**Problem:** What you should write out is every line from the one containing "message_task (self w)" to the end of the data, exactly and with nothing else.

Segment Start: Input records

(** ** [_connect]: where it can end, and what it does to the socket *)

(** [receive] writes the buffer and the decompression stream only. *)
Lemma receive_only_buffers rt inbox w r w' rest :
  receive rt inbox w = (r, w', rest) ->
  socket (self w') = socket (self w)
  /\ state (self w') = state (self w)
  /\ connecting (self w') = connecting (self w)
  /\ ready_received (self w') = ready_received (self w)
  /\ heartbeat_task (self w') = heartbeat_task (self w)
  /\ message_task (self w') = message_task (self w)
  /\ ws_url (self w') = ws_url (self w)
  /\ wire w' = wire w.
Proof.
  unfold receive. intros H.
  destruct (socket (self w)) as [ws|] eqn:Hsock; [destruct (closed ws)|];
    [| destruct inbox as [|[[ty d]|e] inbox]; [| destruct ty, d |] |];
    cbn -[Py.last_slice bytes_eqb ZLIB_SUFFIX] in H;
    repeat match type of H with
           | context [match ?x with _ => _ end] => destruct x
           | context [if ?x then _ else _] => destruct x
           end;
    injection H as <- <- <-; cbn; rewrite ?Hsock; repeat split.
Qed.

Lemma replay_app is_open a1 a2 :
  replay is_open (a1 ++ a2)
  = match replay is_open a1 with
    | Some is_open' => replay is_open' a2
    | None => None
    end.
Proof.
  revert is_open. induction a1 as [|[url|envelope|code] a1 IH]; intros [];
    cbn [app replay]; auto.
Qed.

Segment End: Input records

**Exercise response:**
  /\ message_task (self w') = message_task (self w)
  /\ ws_url (self w') = ws_url (self w)
  /\ wire w' = wire w.
Proof.
  unfold receive. intros H.
  destruct (socket (self w)) as [ws|] eqn:Hsock; [destruct (closed ws)|];
    [| destruct inbox as [|[[ty d]|e] inbox]; [| destruct ty, d |] |];
    cbn -[Py.last_slice bytes_eqb ZLIB_SUFFIX] in H;
    repeat match type of H with
           | context [match ?x with _ => _ end] => destruct x
           | context [if ?x then _ else _] => destruct x
           end;
    injection H as <- <- <-; cbn; rewrite ?Hsock; repeat split.
Qed.

Lemma replay_app is_open a1 a2 :
  replay is_open (a1 ++ a2)
  = match replay is_open a1 with
    | Some is_open' => replay is_open' a2
    | None => None
    end.
Proof.
  revert is_open. induction a1 as [|[url|envelope|code] a1 IH]; intros [];
    cbn [app replay]; auto.
Qed.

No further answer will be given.